What is expected:
Below are several records. Retype exactly those lines running from the one with "Lemma same_setup_trans a" through the one with "wire_inited w' = wire_inited w ->", end lines included, and no others.

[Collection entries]
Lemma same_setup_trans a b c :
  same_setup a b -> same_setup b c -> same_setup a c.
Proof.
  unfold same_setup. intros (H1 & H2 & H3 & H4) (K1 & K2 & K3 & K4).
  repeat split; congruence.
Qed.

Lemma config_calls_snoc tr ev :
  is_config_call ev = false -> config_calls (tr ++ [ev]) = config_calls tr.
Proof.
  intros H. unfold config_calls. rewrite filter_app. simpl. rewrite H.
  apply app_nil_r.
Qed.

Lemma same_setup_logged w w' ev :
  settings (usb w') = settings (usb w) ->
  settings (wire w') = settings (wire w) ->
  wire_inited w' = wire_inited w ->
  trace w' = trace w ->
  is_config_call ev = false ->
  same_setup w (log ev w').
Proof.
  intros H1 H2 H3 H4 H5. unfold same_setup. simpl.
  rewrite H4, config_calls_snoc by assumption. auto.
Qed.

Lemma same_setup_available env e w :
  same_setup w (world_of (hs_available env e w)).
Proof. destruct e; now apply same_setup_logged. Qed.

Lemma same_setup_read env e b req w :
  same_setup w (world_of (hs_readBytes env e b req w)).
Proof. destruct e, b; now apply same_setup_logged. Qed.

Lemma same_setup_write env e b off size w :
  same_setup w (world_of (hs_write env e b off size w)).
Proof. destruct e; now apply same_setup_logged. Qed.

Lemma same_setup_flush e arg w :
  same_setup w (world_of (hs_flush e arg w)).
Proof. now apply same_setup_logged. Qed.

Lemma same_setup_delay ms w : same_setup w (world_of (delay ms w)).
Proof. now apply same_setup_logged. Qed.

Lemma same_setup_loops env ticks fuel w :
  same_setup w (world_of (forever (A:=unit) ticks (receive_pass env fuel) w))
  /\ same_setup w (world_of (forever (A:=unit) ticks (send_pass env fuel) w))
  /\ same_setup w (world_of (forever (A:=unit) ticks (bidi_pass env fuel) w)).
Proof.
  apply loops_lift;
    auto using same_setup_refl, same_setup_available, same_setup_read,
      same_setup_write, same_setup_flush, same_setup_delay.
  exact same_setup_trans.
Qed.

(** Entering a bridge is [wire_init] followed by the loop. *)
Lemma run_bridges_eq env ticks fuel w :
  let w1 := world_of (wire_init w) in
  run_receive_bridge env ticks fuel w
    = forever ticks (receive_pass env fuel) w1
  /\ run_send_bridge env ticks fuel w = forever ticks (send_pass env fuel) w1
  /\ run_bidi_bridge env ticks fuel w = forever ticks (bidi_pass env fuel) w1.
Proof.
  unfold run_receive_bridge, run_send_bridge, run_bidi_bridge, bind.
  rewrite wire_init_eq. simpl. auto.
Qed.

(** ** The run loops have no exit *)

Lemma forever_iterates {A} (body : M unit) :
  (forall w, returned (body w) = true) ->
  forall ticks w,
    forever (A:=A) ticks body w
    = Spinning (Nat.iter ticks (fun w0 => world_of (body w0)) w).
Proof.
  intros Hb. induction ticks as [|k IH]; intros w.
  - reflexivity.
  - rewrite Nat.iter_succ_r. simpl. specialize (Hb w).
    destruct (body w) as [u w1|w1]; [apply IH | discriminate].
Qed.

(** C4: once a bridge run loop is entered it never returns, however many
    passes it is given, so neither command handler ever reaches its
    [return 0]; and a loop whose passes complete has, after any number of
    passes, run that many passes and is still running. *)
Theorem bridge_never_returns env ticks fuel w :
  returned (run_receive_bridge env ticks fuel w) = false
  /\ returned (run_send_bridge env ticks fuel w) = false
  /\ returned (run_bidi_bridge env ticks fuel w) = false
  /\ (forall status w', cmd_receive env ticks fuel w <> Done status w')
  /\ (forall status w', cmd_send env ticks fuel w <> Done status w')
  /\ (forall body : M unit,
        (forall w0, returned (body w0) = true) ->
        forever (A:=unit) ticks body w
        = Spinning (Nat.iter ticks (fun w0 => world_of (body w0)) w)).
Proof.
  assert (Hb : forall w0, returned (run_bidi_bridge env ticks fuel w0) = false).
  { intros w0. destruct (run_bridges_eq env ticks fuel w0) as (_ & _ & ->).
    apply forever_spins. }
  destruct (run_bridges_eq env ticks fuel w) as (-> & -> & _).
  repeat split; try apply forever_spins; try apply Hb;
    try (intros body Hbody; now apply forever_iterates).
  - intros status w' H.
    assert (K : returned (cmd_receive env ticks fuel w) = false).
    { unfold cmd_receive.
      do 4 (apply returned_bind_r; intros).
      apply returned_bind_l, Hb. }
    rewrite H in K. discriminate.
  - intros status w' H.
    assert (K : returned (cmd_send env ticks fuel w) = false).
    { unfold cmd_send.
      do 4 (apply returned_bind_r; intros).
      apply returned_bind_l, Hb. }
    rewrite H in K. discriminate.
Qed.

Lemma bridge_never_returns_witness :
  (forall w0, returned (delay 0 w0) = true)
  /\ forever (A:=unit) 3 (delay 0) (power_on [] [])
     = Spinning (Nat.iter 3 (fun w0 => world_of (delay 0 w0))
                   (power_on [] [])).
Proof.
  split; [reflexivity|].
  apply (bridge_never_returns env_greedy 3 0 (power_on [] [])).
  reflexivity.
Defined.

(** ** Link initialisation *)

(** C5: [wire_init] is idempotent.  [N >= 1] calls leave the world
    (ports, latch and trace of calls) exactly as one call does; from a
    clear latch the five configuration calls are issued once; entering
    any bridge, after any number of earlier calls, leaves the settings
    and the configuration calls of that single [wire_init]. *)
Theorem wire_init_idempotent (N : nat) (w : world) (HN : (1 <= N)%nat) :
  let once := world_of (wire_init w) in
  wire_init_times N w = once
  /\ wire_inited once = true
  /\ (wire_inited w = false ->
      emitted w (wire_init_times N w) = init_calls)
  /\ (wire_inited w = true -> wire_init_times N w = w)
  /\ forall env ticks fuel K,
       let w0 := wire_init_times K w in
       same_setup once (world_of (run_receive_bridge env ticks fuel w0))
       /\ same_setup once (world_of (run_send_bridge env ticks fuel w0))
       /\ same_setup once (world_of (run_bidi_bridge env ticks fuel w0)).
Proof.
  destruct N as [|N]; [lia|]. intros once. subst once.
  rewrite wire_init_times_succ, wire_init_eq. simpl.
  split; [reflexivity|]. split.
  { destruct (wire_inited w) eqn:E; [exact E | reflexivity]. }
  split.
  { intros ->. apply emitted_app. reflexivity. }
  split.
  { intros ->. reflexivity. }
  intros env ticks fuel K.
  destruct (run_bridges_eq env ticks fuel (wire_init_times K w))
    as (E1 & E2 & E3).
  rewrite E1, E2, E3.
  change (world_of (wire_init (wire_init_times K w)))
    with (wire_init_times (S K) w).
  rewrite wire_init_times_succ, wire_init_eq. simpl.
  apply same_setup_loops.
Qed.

--

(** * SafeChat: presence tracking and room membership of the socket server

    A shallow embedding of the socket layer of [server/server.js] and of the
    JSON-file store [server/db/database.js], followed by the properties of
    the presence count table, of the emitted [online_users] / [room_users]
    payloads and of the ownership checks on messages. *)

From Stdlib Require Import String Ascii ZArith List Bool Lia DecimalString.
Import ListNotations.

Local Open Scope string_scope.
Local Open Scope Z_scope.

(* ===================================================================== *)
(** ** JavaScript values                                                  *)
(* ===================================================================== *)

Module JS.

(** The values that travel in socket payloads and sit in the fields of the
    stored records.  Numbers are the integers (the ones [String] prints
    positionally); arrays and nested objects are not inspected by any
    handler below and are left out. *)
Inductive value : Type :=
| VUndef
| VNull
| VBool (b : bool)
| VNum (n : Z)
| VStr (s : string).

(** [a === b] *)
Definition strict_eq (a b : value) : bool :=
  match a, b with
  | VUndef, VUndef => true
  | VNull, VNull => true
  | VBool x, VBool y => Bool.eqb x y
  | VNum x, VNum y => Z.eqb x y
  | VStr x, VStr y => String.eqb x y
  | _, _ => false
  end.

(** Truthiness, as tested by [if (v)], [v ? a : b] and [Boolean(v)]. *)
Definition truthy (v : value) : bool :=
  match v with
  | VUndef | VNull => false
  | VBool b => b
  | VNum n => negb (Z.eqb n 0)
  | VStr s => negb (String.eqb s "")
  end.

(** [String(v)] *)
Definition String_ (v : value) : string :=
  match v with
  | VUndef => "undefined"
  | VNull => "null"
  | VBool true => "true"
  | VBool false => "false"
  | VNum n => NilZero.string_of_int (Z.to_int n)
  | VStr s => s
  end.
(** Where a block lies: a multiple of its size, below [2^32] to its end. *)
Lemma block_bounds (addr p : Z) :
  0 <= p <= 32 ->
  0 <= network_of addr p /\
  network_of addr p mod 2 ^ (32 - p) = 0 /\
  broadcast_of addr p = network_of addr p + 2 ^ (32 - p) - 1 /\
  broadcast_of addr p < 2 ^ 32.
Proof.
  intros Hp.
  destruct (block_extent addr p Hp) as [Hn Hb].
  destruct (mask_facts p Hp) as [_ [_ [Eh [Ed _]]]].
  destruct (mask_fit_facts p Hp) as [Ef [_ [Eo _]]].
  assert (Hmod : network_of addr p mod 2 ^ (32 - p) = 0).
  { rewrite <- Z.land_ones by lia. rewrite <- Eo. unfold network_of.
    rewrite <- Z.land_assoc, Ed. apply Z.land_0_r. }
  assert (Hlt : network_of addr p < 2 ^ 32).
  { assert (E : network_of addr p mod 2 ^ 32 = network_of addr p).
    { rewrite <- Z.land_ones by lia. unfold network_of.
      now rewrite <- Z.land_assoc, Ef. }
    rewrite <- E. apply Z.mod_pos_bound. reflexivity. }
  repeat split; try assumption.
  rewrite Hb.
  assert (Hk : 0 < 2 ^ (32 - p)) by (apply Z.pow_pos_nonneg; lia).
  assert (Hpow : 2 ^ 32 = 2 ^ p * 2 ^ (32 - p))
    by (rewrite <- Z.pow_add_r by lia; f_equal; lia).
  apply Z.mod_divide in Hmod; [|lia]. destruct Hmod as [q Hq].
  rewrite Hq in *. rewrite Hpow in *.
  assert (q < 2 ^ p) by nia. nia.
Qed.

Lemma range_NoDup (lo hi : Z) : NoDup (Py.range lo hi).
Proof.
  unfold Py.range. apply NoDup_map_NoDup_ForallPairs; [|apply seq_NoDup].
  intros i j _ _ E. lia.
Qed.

...

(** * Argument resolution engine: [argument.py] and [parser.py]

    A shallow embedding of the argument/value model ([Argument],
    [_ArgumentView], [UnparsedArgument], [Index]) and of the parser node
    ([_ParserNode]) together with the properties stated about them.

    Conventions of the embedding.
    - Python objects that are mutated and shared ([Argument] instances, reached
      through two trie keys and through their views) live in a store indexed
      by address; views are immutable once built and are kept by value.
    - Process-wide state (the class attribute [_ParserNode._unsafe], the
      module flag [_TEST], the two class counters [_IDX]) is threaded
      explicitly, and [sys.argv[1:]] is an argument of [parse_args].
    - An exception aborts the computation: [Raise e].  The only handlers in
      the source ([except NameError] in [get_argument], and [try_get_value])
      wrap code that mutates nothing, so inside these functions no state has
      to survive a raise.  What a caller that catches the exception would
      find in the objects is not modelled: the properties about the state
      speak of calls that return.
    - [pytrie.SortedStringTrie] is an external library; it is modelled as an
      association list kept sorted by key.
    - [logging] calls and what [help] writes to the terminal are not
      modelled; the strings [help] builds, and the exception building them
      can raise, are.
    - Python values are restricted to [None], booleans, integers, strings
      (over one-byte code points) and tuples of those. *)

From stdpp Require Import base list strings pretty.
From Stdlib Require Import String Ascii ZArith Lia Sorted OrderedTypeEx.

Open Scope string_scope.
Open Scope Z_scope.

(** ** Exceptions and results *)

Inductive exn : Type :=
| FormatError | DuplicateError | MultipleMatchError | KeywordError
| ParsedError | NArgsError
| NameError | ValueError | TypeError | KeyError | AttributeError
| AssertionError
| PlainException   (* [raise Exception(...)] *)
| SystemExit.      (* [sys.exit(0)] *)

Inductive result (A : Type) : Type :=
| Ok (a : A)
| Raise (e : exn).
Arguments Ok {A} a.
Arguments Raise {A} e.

Task result:
Lemma same_setup_trans a b c :
  same_setup a b -> same_setup b c -> same_setup a c.
Proof.
  unfold same_setup. intros (H1 & H2 & H3 & H4) (K1 & K2 & K3 & K4).
  repeat split; congruence.
Qed.

Lemma config_calls_snoc tr ev :
  is_config_call ev = false -> config_calls (tr ++ [ev]) = config_calls tr.
Proof.
  intros H. unfold config_calls. rewrite filter_app. simpl. rewrite H.
  apply app_nil_r.
Qed.

Lemma same_setup_logged w w' ev :
  settings (usb w') = settings (usb w) ->
  settings (wire w') = settings (wire w) ->
  wire_inited w' = wire_inited w ->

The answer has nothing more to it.